Tax break to boost oil & gas investment
12 Dec 2012
London – The UK government has published details of a contract oil and gas licensees aimed at providing certainty on the continued availability of tax relief for the costs of decommissioning oil and gas facilities.
The Decommissioning Relief Deed is the product of months of tricky discussions over the use of tax breaks to ensure investment and extend the productive life of the UK’s oil and gas fields.
The measures will have a profound positive impact on industry activity, according to industry body Oil & Gas UK. There are already, it said, signs that they are encouraging new commercial activity across the UK Continental Shelf
“This will enable investors to secure a level of certainty on decommissioning tax relief that can be reliably factored into investment decisions and commercial decommissioning security arrangements,” said Mike Tholen, Oil & Gas UK’s economics and commercial director.

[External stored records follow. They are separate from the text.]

Definition render (assessment : json) : view :=
  if negb (truthy (Some assessment)) then loading
  else
    match get (Some assessment) "summary",
          get (Some assessment) "actions",
          get (Some assessment) "diff" with
    | inr s, inr a, inr d =>
        match array_map a (fun x => inr x) with
        | inl _ => render_throws
        | inr items => page s items d
        end
    | _, _, _ => render_throws
    end.

(** The [Assessment] interface:
    [{ id: number; summary: string; actions: string[]; diff?: string }],
    read as a shape of parsed values. *)
Record Assessment : Type := Build_Assessment
  { id : spec_float;
    summary : string;
    actions : list string;
    diff : option string }.

Definition as_number (v : jsval) : option spec_float :=
  match v with Some (JNum x) => Some x | _ => None end.

Definition as_string (v : jsval) : option string :=
  match v with Some (JStr s) => Some s | _ => None end.

Definition as_strings (v : jsval) : option (list string) :=
  match v with
  | Some (JArr l) => mapM (fun x => as_string (Some x)) l
  | _ => None
  end.

Definition as_optional_string (v : jsval) : option (option string) :=
  match v with
  | None => Some None
  | Some (JStr s) => Some (Some s)
  | Some _ => None
  end.

Definition as_Assessment (v : json) : option Assessment :=
  match v with
  | JObj fs =>
      i ← as_number (own_field fs "id");
      s ← as_string (own_field fs "summary");
      a ← as_strings (own_field fs "actions");
      d ← as_optional_string (own_field fs "diff");
      Some (Build_Assessment i s a d)
  | _ => None
  end.

End ImpactPage.

(** ** The change detector (specification sections 3, 4 and 7) *)

Module Pipeline.
(** X16. The modifiers of a line: no name twice, and a name is among them
    exactly when a synonym of it (of any item of the menu) stands somewhere
    in the context, or when it is a modifier of the item and stands there
    itself in lower case.  The test is one of substrings of the whole
    context, not of words near the mention: a doughnut without modifiers
    gets "cream" from "with cream", and in "a coffee and a pumpkin donut
    with sprinkles" the coffee gets the sprinkles too. *)
Theorem extract_modifiers_spec :
  (forall (self : CartNormalizer.t) (context : string) (item : MenuItem.t),
      NoDup (CartNormalizer._extract_modifiers self context item)
      /\ forall x,
           In x (CartNormalizer._extract_modifiers self context item)
           <-> (exists synonym,
                   In (synonym, x) (CartNormalizer.modifier_map self)
                   /\ PyStr.contains context synonym = true)
               \/ (In x (MenuItem.modifiers item)
                   /\ PyStr.contains context (PyStr.lower x) = true))
  /\ CartNormalizer.parse_order small_normalizer "pumpkin donut with cream"
     = inr (Cart.mk [CartItem.mk "DON001" "Pumpkin Spice Iced Doughnut" 1
                                 None ["cream"] (lit 129 100)]
                    (lit 129 100))
  /\ CartNormalizer.parse_order small_normalizer
       "a coffee and a pumpkin donut with sprinkles"
     = inr (Cart.mk [CartItem.mk "COF001" "Regular Brewed Coffee" 1
                                 (Some "medium") ["sprinkles"] price_2_09;
                     CartItem.mk "DON001" "Pumpkin Spice Iced Doughnut" 1
                                 None ["sprinkles"] (lit 129 100)]
                    (F64.add price_2_09 (lit 129 100))).
Proof.
  split; [|split; vm_compute; reflexivity].
  intros self context item. unfold CartNormalizer._extract_modifiers.
  pose proof (collect_spec (fun kv : string * string =>
                              PyStr.contains context (fst kv))
                           snd (CartNormalizer.modifier_map self) []
                           (NoDup_nil _)) as [Hnd1 Hin1].
  pose proof (collect_spec (fun modifier : string =>
                              PyStr.contains context (PyStr.lower modifier))
                           (fun modifier => modifier)
                           (MenuItem.modifiers item) _ Hnd1) as [Hnd2 Hin2].
  cbv zeta in Hnd1, Hin1, Hnd2, Hin2.
  split; [exact Hnd2|]. intros x. rewrite Hin2, Hin1. split.
  - intros [[[]|([synonym x'] & Hkv & Hc & Hv)]|(y & Hy & Hc & Hv)];
      simpl in *; subst; eauto.
  - intros [(synonym & Hkv & Hc)|[Hx Hc]].
    + left. right. exists (synonym, x). auto.
    + right. exists x. auto.
Qed.
(** * termenu: the grid menu engine of [termenu.py]

    A shallow embedding of the [Menu] class of [termenu.py] and of its two
    mixins, [SearchMixin] and [MultiSelectMixin], together with the keyboard
    loop of [Menu.show].

    Python integers are modelled by [Z] (Python 2 [/] and [%] on integers are
    floor division and floor modulo, which is what [Z.div] and [Z.modulo]
    compute for a non-zero divisor), byte strings by [string], lists by
    [list], the [set] of chosen options by [gset string].  A Python object is
    one record holding every attribute the three classes assign; exceptions
    are an explicit outcome. *)

From stdpp Require Import gmap strings list sorting.
From Stdlib Require Import ZArith Lia Ascii.

Open Scope Z_scope.

(** ** Python values, exceptions and built-ins *)

Inductive exn : Type :=
  | IndexError
  | ValueError
  | ZeroDivisionError
  | SourceError (what : string).

Inductive pyval : Type :=
  | PyNone
  | PyBool (b : bool)
  | PyStr (s : string)
  | PyList (l : list string).

(** Truth value of a Python object, as tested by [if ret:] and [if self.title:]. *)
Definition truthy (v : pyval) : bool :=
  match v with
  | PyNone => false
  | PyBool b => b
  | PyStr s => negb (String.eqb s EmptyString)
  | PyList l => match l with [] => false | _ => true end
  end.
Example endpoints_example :
  fst (inject_date_variance (mkdate 2023 10 26) 10 365 (Random.rng_next 0))
  = Ok (mkdate 2023 10 16)
  /\ fst (inject_date_variance (mkdate 2023 10 26) 10 365 (Random.rng_next 20))
     = Ok (mkdate 2023 11 5).
Proof. split; reflexivity. Qed.

(** The claim of C7 read literally fails below the year 1000: the year is
    printed with the digits it has, and the parser wants four. *)
Lemma roundtrip_fails_below_year_1000 :
  valid_date (mkdate 987 2 28)
  /\ Strftime.strftime (fun _ _ => "") (mkdate 987 2 28) default_format
     = "987-02-28"
  /\ validate_date
       (Strftime.strftime (fun _ _ => "") (mkdate 987 2 28) default_format)
     = Raise InvalidFormat
  /\ validate_date
       (Strftime.strftime (fun _ _ => "") (mkdate 987 2 28) default_format)
     <> Ok (mkdate 987 2 28).
Proof.
  split; [reflexivity|]. split; [reflexivity|]. split; [reflexivity|].
  vm_compute. discriminate.
Qed.

(** C7, amended: a date of the year 1000 or later, printed with the
    default pattern, parses back to itself. *)
Theorem strftime_validate_date_roundtrip pd d :
  valid_date d -> 1000 <= year d ->
  validate_date (Strftime.strftime pd d default_format) = Ok d.
Proof. intros V Y. apply validate_date_strftime; assumption. Qed.

Lemma strftime_validate_date_roundtrip_witness :
  valid_date (mkdate 2024 2 29) /\ 1000 <= year (mkdate 2024 2 29)
  /\ validate_date
       (Strftime.strftime (fun _ _ => "") (mkdate 2024 2 29) default_format)
     = Ok (mkdate 2024 2 29).
Proof.
  split; [reflexivity|]. split; [cbn; lia|].
  apply (strftime_validate_date_roundtrip (fun _ _ => "") (mkdate 2024 2 29));
    [reflexivity | cbn; lia].
Defined.



(** C9: an accepted range does not keep the injection from failing: when
    the offset drawn leads out of the calendar the shift raises an
    [OverflowError]; the run then prints nothing, logs it as an unexpected
    error and exits with status 1. *)
Theorem overflow_at_calendar_bounds d r m g v :
  valid_date d -> Z.abs r <= m -> draw r g = Ok v ->
  ~ (1 <= toordinal d + v <= MAXORDINAL) ->
  exists msg,
    fst (inject_date_variance d r m g) = Raise (OverflowError msg)
    /\ (forall pd asctime s fmt,
          validate_date s = Ok d ->
          main pd asctime (mkargs s r m fmt) g
          = mkoutcome []
              [logging_error asctime ("An unexpected error occurred: " ++ msg)]
              1).
Proof.
  intros V Hr D B.
  destruct (inject_date_variance_draw d r m g v Hr D) as [_ Out].
  destruct (Out B) as [msg E]. exists msg. split; [exact E|].
  intros pd asctime s fmt P. unfold main. rewrite main_body_fst.
  cbn [arg_date arg_range arg_max_range arg_format]. rewrite P, E. reflexivity.
Qed.

Lemma overflow_at_calendar_bounds_witness :
  valid_date (mkdate 9999 12 31) /\ Z.abs 1 <= 365
  /\ draw 1 (Random.rng_next 2) = Ok 1
  /\ ~ (1 <= toordinal (mkdate 9999 12 31) + 1 <= MAXORDINAL)
  /\ exists msg,
       fst (inject_date_variance (mkdate 9999 12 31) 1 365 (Random.rng_next 2))
       = Raise (OverflowError msg)
       /\ (forall pd asctime s fmt,
             validate_date s = Ok (mkdate 9999 12 31) ->
             main pd asctime (mkargs s 1 365 fmt) (Random.rng_next 2)
             = mkoutcome []
                 [logging_error asctime
                    ("An unexpected error occurred: " ++ msg)] 1).
Proof.
  split; [reflexivity|]. split; [cbn; lia|]. split; [reflexivity|].
  split; [vm_compute; intros [_ H]; apply H; reflexivity|].
  apply (overflow_at_calendar_bounds (mkdate 9999 12 31) 1 365
           (Random.rng_next 2) 1);
    [reflexivity | cbn; lia | reflexivity
    | vm_compute; intros [_ H]; apply H; reflexivity].
Defined.
(** * ComputerGraphics: image buffer, PPM codec, point operations, histogram
    transforms, spatial filters, binarization, 2D geometry and Bezier curves.

    Shallow embedding of the Python sources under [src/]:
    - Python [int] is [Z]; Python [float] is IEEE-754 binary64, embedded as
      the primitive [float] of the kernel, so every float operation below
      computes bit-for-bit what CPython computes;
    - a [bytearray] is a [list Z] whose stores check the byte range;
    - exceptions are the [Err] branch of the [result] monad;
    - [for] loops are monadic folds over the index list of their [range];
    - the interpreter is CPython 3.11 on a 64-bit platform with its default
      settings: [sys.maxsize] is [2^63 - 1], conversions between [int] and
      [str] stop at 4300 digits, and the built-in [sum] adds from left to
      right.  Running out of memory is not modelled. *)

From Stdlib Require Import ZArith Lia Zify ZifyNat Floats Uint63.
From Stdlib Require DecimalPos.
From Stdlib Require Import Ring.
From stdpp Require Import list sorting.

Local Open Scope Z_scope.

(** [lia] also decides goals with division and remainder by a constant. *)
Ltac Zify.zify_post_hook ::= Z.to_euclidean_division_equations.

(** ** Exceptions and the result monad *)

Inductive exn : Set :=
| ValueError | IndexError | ZeroDivisionError | OverflowError
| UnicodeDecodeError | PPMFormatError.

Inductive result (A : Type) : Type :=
| Ok (a : A)
| Err (e : exn).
Arguments Ok {A} a.
Arguments Err {A} e.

“Long-term certainty on decommissioning relief will, at no cost to government, facilitate the sale of assets to companies most suited to invest in them, provide renewed confidence for late life investment by current and new owners and liberate new funds for use in extending the productive lives of many mature fields.
Together with the brown-field allowance announced in September, the scheme should promote near-term investment in many mature assets and in the longer-term postpone decommissioning by five to seven years on average and unlock a further 1.7 billion barrels of oil and gas over time.
“In this move, the Government has brought down what was a major barrier to investment in the UK’s oil and gas which should allow the industry to make a much fuller contribution to economic growth,” concluded Tholen.